Lefty-righty labels don’t apply to free enterprise any more

Oct 19, 2016 | 9:00 AM

I’M SOMETIMES asked, as I was last week, about my bias to the left of the political spectrum.  Some may even be a bit confused, wondering how I can possibly write opinion pieces that don’t seem to align with traditional business conservatism.  After all, it states at the bottom of each column that I am an entrepreneur, so how, I’m asked, can a “free enterpriser” possibly be a “left winger”?

Let’s begin by saying I am not partial to the left wing, right wing tags.  Being labeled a winger on either side of the political fence has a tendency to further polarize opinions, expectations and discussions.  It’s a bit like tribalism where the rights, practices and ceremonies of your tribe leave no wiggle room for independent thinking, observation action or acceptance of another tribe. In the extreme it becomes a closed-minded approach version of ‘our way or the highway.’

As an example, the left-winger question of last week seems to imply that being a left leaning free enterprise kind of guy is a complete contradiction in terms and the blend is near impossible.  As a result, the obvious conclusion would be I’m either not a businessman or alternatively not the leftie our reader knows or imagines.  And I think it has more to do with the imagined left and therein lays the route cause of tribal conflict.

Having started over a dozen companies in the past 40 years, I think I can safely say I am an experienced free enterpriser. In fact, even in retirement, I can’t seem to stop and started and still operate two small businesses since I retired.

Throughout those 40 plus years in business I’ve seen and been involved in the best and worst of the free enterprise system.  I’ve seen the lust for money come to dominate people’s lives, destroy partnerships and take advantage of employees and clients.  I’ve also seen businesses with a social conscience and values, make good money and in the process also make their community and employee’s lives better.

I haven’t forsaken the free enterprise system because it’s within that system that I continue to make my own living.  However, I try not to do business at the expense of others and I do write about people or systems, or governments or companies that I see taking the opposite approach.

Think of me as an equal opportunity writer.  If there’s something I don’t feel makes sense, I will write about it regardless of anyone’s political persuasion.  It is just that I will view the ‘wrong’ through the filters of 40 years as an entrepreneur in combination with a strong social conscience developed over 60 plus years.

So there’s the background, which now brings us to the more important question.  Perhaps even more so given what we are witnessing in the run-up to the American election.  It’s there we are seeing the result of inflexible ideologies where you’ve got to be one or the other. That kind of rigid intolerance and an adherence to fixed tribal values has virtually paralyzed government, common sense and, dare I say, America.

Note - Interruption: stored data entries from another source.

(* ===== verification/ProposeDemo.v ===== *)
(** * ProposeDemo: proposing the web servers of the demo snapshot

    A resolved profile with a web role, the snapshot of [SnapshotBuilder] sealed
    under a short rendering, verified, and the batch of proposals the engine
    builds from them; the theorems of the proposal engine are applied to it. *)
From stdpp Require Import pretty.
From S2P Require Import Prelude Text Time Json Concrete Demo ResolutionDemo SnapshotDemo.
From S2P Require Import SnapshotEvaluation ProposeProps.
Local Open Scope Z_scope.

Module ProposeDemo.
#[export] Existing Instance ascii_text.
(** The members of an object count in key order, as in RFC 8785. *)
#[export] Instance brief_json : Rfc8785 | 0 := fun v => pretty (LifecycleDemo.mix_json 0 (ordered v)).
Export SnapshotBuilder.
Definition digests : list (string * string) := Eval vm_compute in seal 20 [].
Definition snapshot : EvidenceSnapshot := Eval vm_compute in SnapshotBuilder.snapshot digests.
Definition evaluation : EvaluationContext string := SnapshotBuilder.evaluation digests.

(** The normalised id of a server *)
Definition server_id (name : string) : string :=
  "/subscriptions/00000000-0000-0000-0000-000000000001/resourcegroups/shop/providers/microsoft.compute/virtualmachines/" +:+ name.

(** ** The profile *)
Definition role (id kind : string) (cardinality : ManifestCardinality) (selectors : list ManifestSelector) : ManifestRole := {|
  mr_role_id := id; mr_kind := kind; mr_cardinality := cardinality; mr_selectors := selectors; mr_owner_ref := "ops";
  mr_status := RoleApproved |}.
Definition web_names : ManifestSelector := Atomic (NamePredicateSelector "web-names" (Some "web-") None 5).
Definition web : ManifestRole := role "web" "webService" OneOrMoreCardinality [web_names].
Definition database : ManifestRole := role "database-primary" "singletonDatabase" ExactlyOneCardinality
  [Atomic (NamePredicateSelector "db-names" (Some "db") None 1)].
Definition worker : ManifestRole := role "worker" "worker" OneOrMoreCardinality
  [Atomic (NamePredicateSelector "worker-names" (Some "worker-") None 5)].

Definition profile_with (artifact semantic : string) : ResolvedManifestProfile := {|
  rp_manifest_id := "shop"; rp_manifest_version := "1.0.0"; rp_profile_id := "production"; rp_profile_type := "production";
  rp_allowed_evidence_scopes := [SubscriptionScope tenant subscription];
  rp_compatibility := {|
    cm_artifact_kind := "resolvedProfile"; cm_schema_version := "1.0.0"; cm_semantic_contract_version := "1.0.0";
    cm_policy_contract_version := "1.0.0"; cm_minimum_reader_version := "1.0.0"; cm_requires_capabilities := [];
    cm_producer_id := "athena"; cm_producer_version := "1.0.0"; cm_extension_policy := "rejectUnknownDecisionFields";
    cm_artifact_digest := artifact; cm_semantic_digest := semantic |};
  rp_inheritance_chain := ["production"];
  rp_settings := {| st_continuity := {| cn_zone_loss_continuity_required := true |} |};
  rp_roles := [web; database; worker]; rp_relationships := [];
  rp_constraints := [ResolutionDemo.singleton; ResolutionDemo.zone_loss; ResolutionDemo.zone_acceptance;
                     ResolutionDemo.colocation; ResolutionDemo.web_zones 2];
  rp_controls := []; rp_risk_acceptances := []; rp_objectives := [];
  rp_ownership := [ {| mo_owner_ref := "ops"; mo_owner_role := "operations"; mo_authority_ref := "cto" |} ];
  rp_resolved_profile_digest := semantic |}.
Definition profile : ResolvedManifestProfile :=
  Eval vm_compute in profile_with (digest_or (compute_artifact_digest (resolved_digest_payload (profile_with "" "") false)))
                       (digest_or (compute_artifact_digest (resolved_digest_payload (profile_with "" "") true))).

(** ** The verified snapshot and the batch *)
Definition verifier (s : EvidenceSnapshot) (as_of : Z) : result VerifierReturn :=
  s ← validate_for_evaluation s evaluation; Ok (SameObject s).
Definition verified : VerifiedCohortSnapshot := {|
  vs_snapshot := snapshot; vs_verified_at := as_of; vs_artifact_digest := artifact_digest digests;
  vs_semantic_digest := semantic_digest digests; vs_marked := true |}.

Lemma snapshot_constructed : construct_snapshot snapshot = Ok tt.
Proof. vm_cast_no_check (eq_refl (@Ok unit tt)). Qed.
Lemma snapshot_verified : verify_cohort_snapshot snapshot as_of verifier = Ok verified.
Proof. vm_cast_no_check (eq_refl (Ok verified)). Qed.

Definition batch_or (r : result CohortProposalBatch) : CohortProposalBatch :=
  match r with
  | Ok b => b
  | Raise _ => {| ct_scope := proposal_scope profile; ct_snapshot := snapshot_details snapshot; ct_evaluated_at := 0;
                  ct_input_digest := ""; ct_proposal_set_digest := ""; ct_proposals := []; ct_conflicts := [];
                  ct_requires_human_review := true; ct_publication_allowed := false; ct_manifest_mutated := false |}
  end.
Definition batch : CohortProposalBatch := Eval vm_compute in batch_or (propose_cohorts profile verified as_of).
Lemma batch_proposed : propose_cohorts profile verified as_of = Ok batch.
Proof. vm_cast_no_check (eq_refl (Ok batch)). Qed.

Definition index_or (r : result EvidenceIndex) : EvidenceIndex :=
  match r with
  | Ok index => index
  | Raise _ => {| ei_resources := []; ei_resource_refs := ∅; ei_communications := ∅; ei_rejection_reasons := ∅; ei_conflicts := [] |}
  end.
Definition index : EvidenceIndex := Eval vm_compute in index_or (build_evidence_index profile snapshot as_of).
Lemma index_built : build_evidence_index profile snapshot as_of = Ok index.
Proof. vm_cast_no_check (eq_refl (Ok index)). Qed.

(** The proposal of the web role is the second of the batch. *)
Definition web_proposal : CohortProposal :=
  Eval vm_compute in match ct_proposals batch with
                     | _ :: p :: _ => p
                     | _ => {| cp_proposal_id := ""; cp_scope := proposal_scope profile; cp_role := web; cp_members := [];
                               cp_confidence := float_0; cp_confidence_band := BandLow; cp_supporting_evidence := []; cp_dissent := [];
                               cp_rejected_candidates := []; cp_conflicts := []; cp_selector_preview := None;
                               cp_snapshot := snapshot_details snapshot; cp_disposition := ""; cp_requires_human_review := true;
                               cp_bulk_review_eligible := false; cp_publication_allowed := false; cp_manifest_mutated := false |}
                     end.
Lemma web_proposed : web_proposal ∈ ct_proposals batch.
Proof. vm_compute. right. left. Qed.

Definition names_evaluation : SelectorEvaluation :=
  Eval vm_compute in match evaluate_selector web_names (ei_all_resources index) with
                     | Ok e => e
                     | Raise _ => {| sv_selector := web_names; sv_status := SelNoMatches; sv_matched_resource_ids := [];
                                     sv_rejected_resource_ids := []; sv_max_matches := 0; sv_max_match_violations := [];
                                     sv_selector_result_digest := "" |}
                     end.
Lemma names_evaluated : evaluate_selector web_names (ei_all_resources index) = Ok names_evaluation.
Proof. vm_cast_no_check (eq_refl (Ok names_evaluation)). Qed.

(** Both servers are proposed for the web role, with a preview. *)
Example web_cohort : length (cp_members web_proposal) = 2%nat /\ present (cp_selector_preview web_proposal) = true.
Proof. by split. Qed.
End ProposeDemo.

Module ProposeWitnesses.
Import ProposeDemo.

Lemma proposals_partition_eligible_resources_witness :
  exists i, build_evidence_index profile snapshot as_of = Ok i /\ NoDup (concat (cp_members <$> ct_proposals batch)) /\
    eligible i (approved_roles profile) web (server_id "web-1").
Proof.
  destruct (proposals_partition_eligible_resources profile verified as_of batch batch_proposed) as (i & Hi & Hn & He).
  exists i. split_and!; [exact Hi|exact Hn|]. apply (He web (server_id "web-1")).
  exists web_proposal. split_and!; [exact web_proposed|reflexivity|vm_compute; left].
Defined.

Lemma proposed_members_in_scope_witness :
  exists record environment ref, ResourceRecord record ∈ es_evidence_records snapshot /\
    at_environment (re_tags record) = Some environment /\ resource_record_refs snapshot record = [ref].
Proof.
  destruct (proposed_members_in_scope profile verified as_of batch web_proposal (server_id "web-2"))
    as (record & environment & ref & Hr & _ & _ & _ & _ & He & _ & Href).
  - exact batch_proposed.
  - exact web_proposed.
  - vm_compute. right. left.
  - exists record, environment, ref. split_and!; [exact Hr|exact He|exact Href].
Defined.

Lemma small_cohorts_have_exact_previews_witness :
  exists i, build_evidence_index profile snapshot as_of = Ok i /\
  ((exists q, cp_selector_preview web_proposal = Some q /\
     evaluate (ei_resources i) (pv_selector q) = Ok (list_to_set (cp_members web_proposal), []) /\
     pv_matched_resource_ids q = cp_members web_proposal) \/
   ((forall id, id ∈ cp_members web_proposal <-> id ∈ fst <$> ei_resources i) /\
    exists candidates, preview_candidates (cp_role web_proposal) profile (cp_members web_proposal) i = Ok candidates /\
      forall a m, a ∈ candidates -> ~ covers i (cp_members web_proposal) a m)).
Proof.
  apply (small_cohorts_have_exact_previews profile verified as_of batch web_proposal).
  - exact snapshot_constructed.
  - exact batch_proposed.
  - exact web_proposed.
  - vm_compute. discriminate.
  - vm_compute. lia.
Defined.

Lemma bulk_review_unreachable_witness :
  cp_confidence_band web_proposal <> BandHigh /\ cp_disposition web_proposal = "humanResolution" /\
  cp_bulk_review_eligible web_proposal = false.
Proof. exact (bulk_review_unreachable profile verified as_of batch web_proposal batch_proposed web_proposed). Defined.

Lemma proposals_read_verified_content_witness :
  as_of = as_of /\ es_collected_at snapshot <= as_of < es_expires_at snapshot /\
  compute_evidence_snapshot_artifact_digest snapshot = compute_evidence_snapshot_artifact_digest snapshot /\
  compute_evidence_snapshot_semantic_digest snapshot = compute_evidence_snapshot_semantic_digest snapshot.
Proof.
  exact (proposals_read_verified_content snapshot as_of verifier verified snapshot profile as_of batch snapshot_verified batch_proposed).
Defined.
End ProposeWitnesses.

So when I’m asked how can I be a free enterpriser while still subscribing to social values with outcomes that won’t necessarily benefit me, I say, “Why not?”  I mean it sure beats narrow-mindedness, fanaticism, injustice, discrimination and… well, you get the drift.

Is the cookie-cutter image of a successful entrepreneur so fixed in one’s mind as to believe she is unwilling to give a hand out or a hand up to someone else?  Is it all or nothing when it comes to personal gain and self-satisfaction?  Trump is the epitome of the sociopathic pursuit of self-gratification.

On the other hand, one of the richest men in the world, Bill Gates, has donated billions to his charitable foundation.  Warren Buffett, recently maligned by Trump, has willed his entire fortune to the Bill and Melinda Gates Foundation. JK Rowling got knocked off the Forbes Billionaire List because she’s given away so much of her fortune that her net worth dove well below the one billion mark.  Even good old Sir Elton John has donated almost $70 million to causes in need.  Other self-made millionaires and billionaires are following in their footsteps.

This is not small town entrepreneur/writer kind of stuff. These billionaires, all very successful business people, are showing definite signs of being “Left Wingers”… at least if your judgement is based upon archaic definitions from hundreds of years ago.